Proceedings in this Court
In the application commencing these proceedings the applicant alleged:
1.RRT failed to comply with procedural fairness.
2.RRT and Immigration Department denied my evidence without conscience.
At the hearing of this application, the applicant made additional allegations.
Denial of procedural fairness
The allegation that the Tribunal failed to accord the applicant procedural fairness was not particularised. For the purposes of Tribunal hearings, the rules of natural justice, or procedural fairness, have been codified by s.422B of the Act in those provisions contained in div.4 of pt.7 of the Act. The applicant did not identify which, if any, of those provisions she believed had not been observed by the Tribunal.
The most important of the provisions found in div.4 of pt.7 are ss.424A and 425 and the Tribunal observed the requirements of both of them. In relation to the former, the information which the Tribunal relied on in reaching its decision was information which was excluded by s.424A(3) from the reach of the operative part of the section, s.424A(1).

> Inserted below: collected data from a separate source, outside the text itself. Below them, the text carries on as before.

(* ===== verification/Reflect.v ===== *)
(** * Schemas from Go types

    Models types/reflection.go, which derives the schemas of an API from Go
    struct types and their tags, and the table of mappers of types/schemas.go
    that it consults.

    The struct types of a program are a table; a type refers to a struct by its
    number in it.  Schemas are built by a program that has the registry and the
    types that are being built as its state, may fail, and may panic.  The
    recursion through the types takes fuel; [import_terminates] says how much is
    enough.  A mapper is here its ModifySchema method, which may change the
    schema it is given and others of the registry. *)

From S2P Require Import Prelude GoStrings Values Errors TypeNames Convert Schemas Query Http Urls Parse Access.
From Stdlib Require Import Ascii.

(** ** Go types *)
Inductive kind :=
| KBool | KInt | KInt8 | KInt16 | KInt32 | KInt64 | KUint | KUint8 | KUint16 | KUint32 | KUint64 | KUintptr
| KFloat32 | KFloat64 | KComplex64 | KComplex128 | KArray | KChan | KFunc | KInterface | KString | KUnsafePointer.
Definition kind_String (k : kind) : string :=
  match k with
  | KBool => "bool" | KInt => "int" | KInt8 => "int8" | KInt16 => "int16" | KInt32 => "int32" | KInt64 => "int64"
  | KUint => "uint" | KUint8 => "uint8" | KUint16 => "uint16" | KUint32 => "uint32" | KUint64 => "uint64" | KUintptr => "uintptr"
  | KFloat32 => "float32" | KFloat64 => "float64" | KComplex64 => "complex64" | KComplex128 => "complex128" | KArray => "array"
  | KChan => "chan" | KFunc => "func" | KInterface => "interface" | KString => "string" | KUnsafePointer => "unsafe.Pointer"
  end.
(** The name and the package of a defined type, empty for others. *)
Inductive gotype :=
| TBasic (k : kind) (name pkg : string)
| TPtr (elem : gotype)
| TMap (name pkg : string) (elem : gotype)
| TSlice (name pkg : string) (elem : gotype)
| TStruct (n : nat).
#[export] Instance kind_eq_dec : EqDecision kind.
Proof. solve_decision. Defined.
#[export] Instance gotype_eq_dec : EqDecision gotype.
Proof. solve_decision. Defined.

Record StructField := mkStructField {
  FName : string;
  FPkgPath : string;         (* empty for an exported field *)
  FAnonymous : bool;
  FJSON : string;            (* the json tag *)
  FNorman : string;          (* the norman tag *)
  FType : gotype
}.
Record StructType := mkStructType { StName : string; StPkg : string; StFields : list StructField }.
(** C38: a schema gets a store over an established definition, or no store is
    assigned.  Whatever the API server answers and however long it takes,
    AssignStores returns.  If it returns without an error, each schema it was
    given has a proxy store over a custom resource definition that the server
    reported as established and that has the name of the schema (its plural
    name and group), with the kind and plural the server accepted; the stores
    of other schemas are as before.  If it returns an error no store has
    changed. *)
Theorem stores_are_established storageContext schemas stores w :
  (∀ ptr sc sc', (ptr, sc) ∈ schemas → (ptr, sc') ∈ schemas → sc = sc') →
  ∃ w' stores' err, AssignStores storageContext schemas stores w = (w', Ret (stores', err)) ∧
    match err with
    | Some _ => stores' = stores
    | None =>
        (∀ ptr sc, (ptr, sc) ∈ schemas → ∃ crd, stores' !! ptr = Some (crd_store storageContext crd) ∧
           established crd = true ∧ crd_Name crd = crd_name sc) ∧
        (∀ ptr, ptr ∉ schemas.*1 → stores' !! ptr = stores !! ptr)
    end.
Proof.
  intros Hptr. destruct (CreateCRDs_ends schemas w) as (w' & r & He & HQ). unfold AssignStores, mbind, prog_bind. rewrite He.
  destruct r as [status|err]; [|by exists w', stores, (Some err)]. specialize (HQ status eq_refl).
  destruct (assign_stores_ok storageContext status schemas stores) as (stores' & -> & Hin & Hout).
  { intros ptr Hp. destruct (HQ ptr Hp) as (? & ? & _ & ? & _). by eexists. }
  exists w', stores', None. split_and!; [done| |done].
  intros ptr sc Hsc. destruct (HQ ptr) as (sc' & crd & Hsc' & Hcrd & ? & ?); [by apply (list_elem_of_fmap_2 fst _ (ptr, sc))|].
  destruct (Hin ptr sc Hsc) as (crd' & Hcrd' & Hst). rewrite Hcrd in Hcrd'. injection Hcrd' as <-.
  exists crd. by rewrite (Hptr ptr sc sc').
Qed.
End Crd.

(** ** A server *)
(** Definitions are their names; one that is read is established. *)
Definition name_crd (body : string) : CRD :=
  match body with
  | String "+" name => mkCRD name "zoo.io" "v1" "pets" "Pet" "Cluster" "Pet" "pets" [("NamesAccepted", "True"); ("Established", "True")]
  | String _ name => mkCRD name "zoo.io" "v1" "pets" "Pet" "Cluster" "Pet" "pets" []
  | "" => empty_crd
  end.
Definition name_codec : CrdCodec := {|
  EncodeCrd := λ crd, inl (crd_Name crd); DecodeCrd := λ body, (name_crd body, None); DecodeCrdList := λ _, ([], None) |}.
#[local] Existing Instance name_codec.
#[local] Existing Instance std_range.
Definition crds_path : string := "/customresourcedefinitions".
Definition crd_answer (s : sent) : prog (list string) (result string) := λ w,
  if decide (sent_verb s = "POST") then
    let name := default "" (sent_body s) in
    if decide (name ∈ w) then (w, Ret (inr (AlreadyExists name))) else (name :: w, Ret (inl ("-" +:+ name)))
  else if decide (sent_path s = crds_path) then (w, Ret (inl "items"))
  else
    let name := str_drop (S (String.length crds_path)) (sent_path s) in
    if decide (name ∈ w) then (w, Ret (inl ("+" +:+ name))) else (w, Ret (inr (StatusError 404 "NotFound" name))).
Definition crd_client : RestClient (list string) := mkRestClient "/" "application/json" id crd_answer (λ _, mret (inl "")).

Lemma crd_path name : plain name → path_Join [path_Join ["/"; "customresourcedefinitions"]; name; ""] = crds_path +:+ "/" +:+ name.
Proof.
  intros Hn. change "/" with (abs []) at 1. assert (plain "customresourcedefinitions") as Hc by by vm_compute.
  rewrite path_Join_abs, segs_plain by (done || by apply plain_elems; repeat apply Forall_cons_2; auto).
  rewrite path_Join_abs.
  - by rewrite segs_cons, segs_plain, segs_empty.
  - by apply Forall_singleton.
  - apply plain_elems. repeat apply Forall_cons_2; auto.
Qed.

Lemma crd_answer_get s name w : sent_verb s = "GET" → sent_path s = crds_path +:+ "/" +:+ name →
  crd_answer s w = if decide (name ∈ w) then (w, Ret (inl ("+" +:+ name))) else (w, Ret (inr (StatusError 404 "NotFound" name))).
Proof.
  intros Hv Hp. unfold crd_answer. rewrite Hv, Hp. rewrite (decide_False (P := "GET" = "POST")) by done.
  rewrite (decide_False (P := _ = crds_path)) by done.
  change (S (String.length crds_path)) with (String.length (crds_path +:+ "/")). by rewrite <- str_app_assoc, str_drop_app.
Qed.
Lemma crd_get_request name :
  let r := VersionedParams (inl ∅) (Name crd_client name (on_crds crd_client (Verb crd_client "GET"))) in
  is_Some (request_error r) ∨ request_error r = None ∧ sent_verb (sent_of r) = "GET" ∧ sent_path (sent_of r) = crds_path +:+ "/" +:+ name.
Proof.
  intros r. unfold r, Name, unless_err. cbn -[decide IsValidPathSegmentName URL_path].
  destruct (decide (name = "")); [left; by eexists|]. destruct (decide (IsValidPathSegmentName name = [])) as [Hv|]; [|left; by eexists].
  right. split_and!; [done..|]. pose proof (valid_segment _ Hv ltac:(done)) as Hpl. unfold URL_path. cbn -[decide path_Join].
  rewrite decide_False by naive_solver. exact (crd_path name Hpl).
Qed.
Lemma crd_server_ok : crd_server crd_client.
Proof.
  split.
  - intros s w. simpl. unfold crd_answer. repeat case_decide; by eexists _, _.
  - intros name w w' crd. unfold crd_Get, Do. destruct (crd_get_request name) as [[err ->]|(-> & Hv & Hp)]; [by intros [= _ <-]|].
    unfold mbind, prog_bind. change (rc_Do crd_client) with crd_answer. rewrite (crd_answer_get _ name) by done.
    case_decide; intros [= _ <-]; done.
  - intros crd w w' crd'. unfold crd_Create, Do, mbind, prog_bind. simpl. unfold crd_answer. simpl.
    case_decide; intros He; by injection He as _ <-.
  - intros w w' items He. vm_compute in He. by injection He as _ <-.
  - done.
Qed.

(** The schema pod of the version /v3, at a pointer. *)
Definition pod_pointers : list (string * Schema) := [("pod", pod_schema)].
Lemma stores_are_established_witness :
  ∃ w' stores', AssignStores crd_client None (λ _, None) (λ _, 5%nat) "default" pod_pointers ∅ [] = (w', Ret (stores', None)) ∧
    ∃ crd, stores' !! "pod" = Some (crd_store "default" crd) ∧ established crd = true ∧ crd_Name crd = crd_name pod_schema.
Proof.
  destruct (stores_are_established crd_client None (λ _, None) (λ _, 5%nat) crd_server_ok "default" pod_pointers ∅ [])
    as (w' & stores' & err & He & Hs).
  - intros ptr sc sc' [= -> ->]%list_elem_of_singleton [= ->]%list_elem_of_singleton. done.
  - destruct err as [err|]; [by vm_compute in He|]. exists w', stores'. split; [exact He|]. apply Hs. by left.
Defined.

(** A definition that exists but is not established yet: the client returns an
    empty definition with the AlreadyExists error, which is dropped, and the
    wait for a definition without a name fails. *)
Example existing_crd_fails :
  (AssignStores crd_client None (λ _, None) (λ _, 5%nat) "default" pod_pointers ∅ [crd_name pod_schema]).2 =
  Ret (∅, Some (ErrorString "resource name may not be empty")).
Proof. by vm_compute. Qed.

Moreover, although it was not obliged to, the Tribunal nevertheless did send the applicant a notice pursuant to s.424A, alerting her to the information which it thought would be the reason or part of the reason why it might affirm the delegate’s decision.
Section 425 required the Tribunal to invite the applicant to a hearing and to ensure that she was aware of the issues which would be determinative of the review. The applicant attended the Tribunal hearing and there is no reason to think that the hearing was anything other than a real and meaningful opportunity for her to place her evidence and arguments before the Tribunal. The principal issue in this case was whether the applicant’s account was to be believed and the Tribunal’s repeated requests of her for evidence corroborative of her several allegations can have left her in no doubt that the credibility of her story had to be demonstrated. Moreover, the applicant’s credibility was expressly put in issue by the s.424A letter.

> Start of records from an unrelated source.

(* ===== verification/Subscribe.v ===== *)
(** * Subscriptions

    Models pkg/subscribe/handler.go: a websocket over which the changes of the
    resources of an API version are sent.

    The handler starts one goroutine per schema, which watches the store of the
    schema and passes its events through an unbuffered channel to the loop that
    writes them.  The state holds the goroutines, the loop and the connection;
    a step is what one of them does between two points where it can wait for
    another.  A watch is a channel: the events that are ready, and whether the
    store may send more.  The stores, the websocket and the ticker are the
    environment: events arrive as long as the channel is open, a store may
    close it at any time, a write may fail, the client may go, time passes.
    A channel that is not closed leaves its goroutine waiting; what the model
    takes from the contract of a store is that the channel of a request that
    is cancelled can be closed, its last events delivered or not.  The model
    ends with the loop: the handler then closes the connection.
    [st_events] and [handed] record history and are not read by the code. *)

From S2P Require Import Prelude GoStrings Values Errors TypeNames Convert Schemas Builder Query Http Urls Parse Access Stores SchemaStore Server Writer.
From Stdlib Require Import Ascii.

(** ** Which schemas *)
Definition matches (items : list string) (item : string) : bool :=
  match items with [] => true | _ => ContainsString items item end.

(** ** The state *)
(** A goroutine ranges over the channel of its watch: the events that are ready
    and whether the store may still send. *)
Inductive phase := Starting | Watching (ready : list (option obj)) (open : bool) | Finished.
Record stream := mkStream {
  st_schema : Schema;
  st_phase : phase;
  st_events : list (option obj);     (* what the store has sent *)
  handed : list (option obj)         (* what the loop has received of it *)
}.
Inductive frame := Ping | Event (i : nat) (item : option obj) (text : string).
Record subscription (W : Type) := mkSubscription {
  world : W;
  streams : list stream;
  cancelled : bool;
  conn_open : bool;
  done_ : bool;
  frames : list frame
}.
Arguments mkSubscription {W}.
Arguments world {W}.
Arguments streams {W}.
Arguments cancelled {W}.
Arguments conn_open {W}.
Arguments done_ {W}.
Arguments frames {W}.

Section Subscribe.
Context {W : Type} `{GoFormat} `{MapRange} `{K8sValidation}.
Variables (validators : Schema → option (obj → option error)) (fuel : nat) (ref_validator : option ReferenceValidator).
Variables (formatter : Schema → option (APIContext → RawResource → go RawResource))
  (collection_formatter : Schema → option (APIContext → GenericCollection → go GenericCollection)).
Variable ac : AccessControl.
Variable store_of : Schema → option (Store W).
Variable JSONEncoder : output → result string.
Implicit Types (s : subscription W) (c : APIContext).
Local Abbreviation version_body := (VersionBody validators fuel ref_validator formatter collection_formatter ac).

(** The version of the context is dereferenced. *)
Definition getMatchingSchemas c : go (list Schema) :=
  let resourceTypes := default [] (UQuery (RURL (ctx_Request c)) !! "resourceTypes") in
  match ctx_Version c with
  | None => Panic
  | Some v => Ret (filter (λ sc, matches resourceTypes (ID sc) = true ∧ is_Some (store_of sc)) (range (SchemasForVersion (ctx_Schemas c) v)).*2)
  end.

(** ** The loop that writes *)
Definition quoted (x : string) : string := String (ascii_of_nat 34) (x +:+ String (ascii_of_nat 34) "").
Definition header (name : string) : string := "{" +:+ quoted "name" +:+ ":" +:+ quoted name +:+ "," +:+ quoted "data" +:+ ":".
(** The text of an event: nothing if its type is unknown. *)
Definition event_text c (item : option obj) : go (option (result string)) :=
  let name := match mget item ".removed" with VBool true => "resource.remove" | _ => "resource.change" end in
  match Schemas_Schema (ctx_Schemas c) (ctx_Version c) (ToString (mget item "type")) with
  | None => Ret None
  | Some schema =>
      out ← version_body c (Some (Version schema)) (BMap item);
      Ret (Some match match out with ONone => inl "" | _ => JSONEncoder out end with
                | inl body => inl (header name +:+ body +:+ "}")
                | inr err => inr err
                end)
  end.
Definition ping_text : string := header "ping" +:+ "{}" +:+ "}".

Definition set_stream s (i : nat) (st : stream) : subscription W :=
  mkSubscription (world s) (<[i := st]> (streams s)) (cancelled s) (conn_open s) (done_ s) (frames s).
Definition cancel s : subscription W := mkSubscription (world s) (streams s) true (conn_open s) (done_ s) (frames s).
Definition set_phase (st : stream) (p : phase) : stream := mkStream (st_schema st) p (st_events st) (handed st).
(** writeData: the frame is sent, unless the connection is closed or the write
    fails, which cancels the request. *)
Definition writeData s (f : frame) (ok : bool) : subscription W :=
  if ok && conn_open s then mkSubscription (world s) (streams s) (cancelled s) (conn_open s) (done_ s) (frames s ++ [f])
  else cancel s.

(** The loop receives an event from stream [i]. *)
Definition receive c s (i : nat) (st : stream) (item : option obj) (rest : list (option obj)) (open : bool) (ok : bool) : go (subscription W) :=
  let s := set_stream s i (mkStream (st_schema st) (Watching rest open) (st_events st) (handed st ++ [item])) in
  text ← event_text c item;
  Ret match text with
      | None => s
      | Some (inr _) => cancel s
      | Some (inl text) => writeData s (Event i item text) ok
      end.
(* ===== verification/Generator.v ===== *)
(** * The code generator

    Models generator/generator.go, funcs.go and default.go: what is derived from
    a schema for the templates (Go types, fields, actions, names), and which
    files Generate and GenerateControllerForTypes write.  The execution of a
    template, the directories and the external tools are programs of the
    environment.  PkgName, which the registry does not use, is a
    function of the schema. *)

From S2P Require Import Prelude GoStrings Values Errors TypeNames Convert Schemas Query Http Urls Parse Access Stores Reflect Rest.
From Stdlib Require Import Ascii.

Record fieldInfo := mkFieldInfo { FIName : string; FIType : string }.
Definition blackListTypes : list string := ["schema"; "resource"; "collection"].

(** ** funcs.go *)
(** The expression matches a lower-case letter and the capital after it. *)
Fixpoint underscored (s : string) : string :=
  match s with
  | "" => ""
  | String a rest =>
      match rest with
      | String b rest' => if is_lower a && is_upper b then String a (String "_" (String b (underscored rest'))) else String a (underscored rest)
      | "" => String a ""
      end
  end.
Definition addUnderscore (input : string) : string := ToLower (underscored input).
Fixpoint contains (list : list string) (needle : string) : bool :=
  match list with [] => false | i :: list => if decide (i = needle) then true else contains list needle end.
Definition hasGet (sc : Schema) : bool := contains (CollectionMethods sc) "GET".
Definition hasPost (sc : Schema) : bool := contains (CollectionMethods sc) "POST".
Definition getCollectionOutput (output codeName : string) : string :=
  if decide (output = "collection") then codeName +:+ "Collection" else Capitalize output.

(** ** Go types of fields *)
Section Generator.
Context `{MapRange}.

For these reasons, no breach of the Tribunal’s obligations under either of these sections is apparent. Nor, to the extent that any other of the provisions in div.4 of pt.7 might have been applicable, has any breach of the Tribunal’s duties in connection with them been demonstrated.
Improper rejection of evidence
The applicant did not explain what she meant by the allegation that the Minister’s department and the Tribunal “denied” her evidence “without conscience”. First, it should be observed that this review is concerned only with the Tribunal because, in the circumstances of this matter, the Court’s jurisdiction does not extend to reviewing the delegate’s decision. As to the Tribunal, it rejected the applicant’s account because she was unable to offer any acceptable corroborative evidence in support of it, even something which would have confirmed the existence of her relationship with her alleged de facto husband. It was open to the Tribunal to reach the conclusions it expressed.
Submissions at hearing
At the hearing of this application, the applicant made various submissions principally directed to the merits of her visa application. The Court is not empowered to reconsider the factual findings reached by the Tribunal or its conclusion on the merits of the visa application.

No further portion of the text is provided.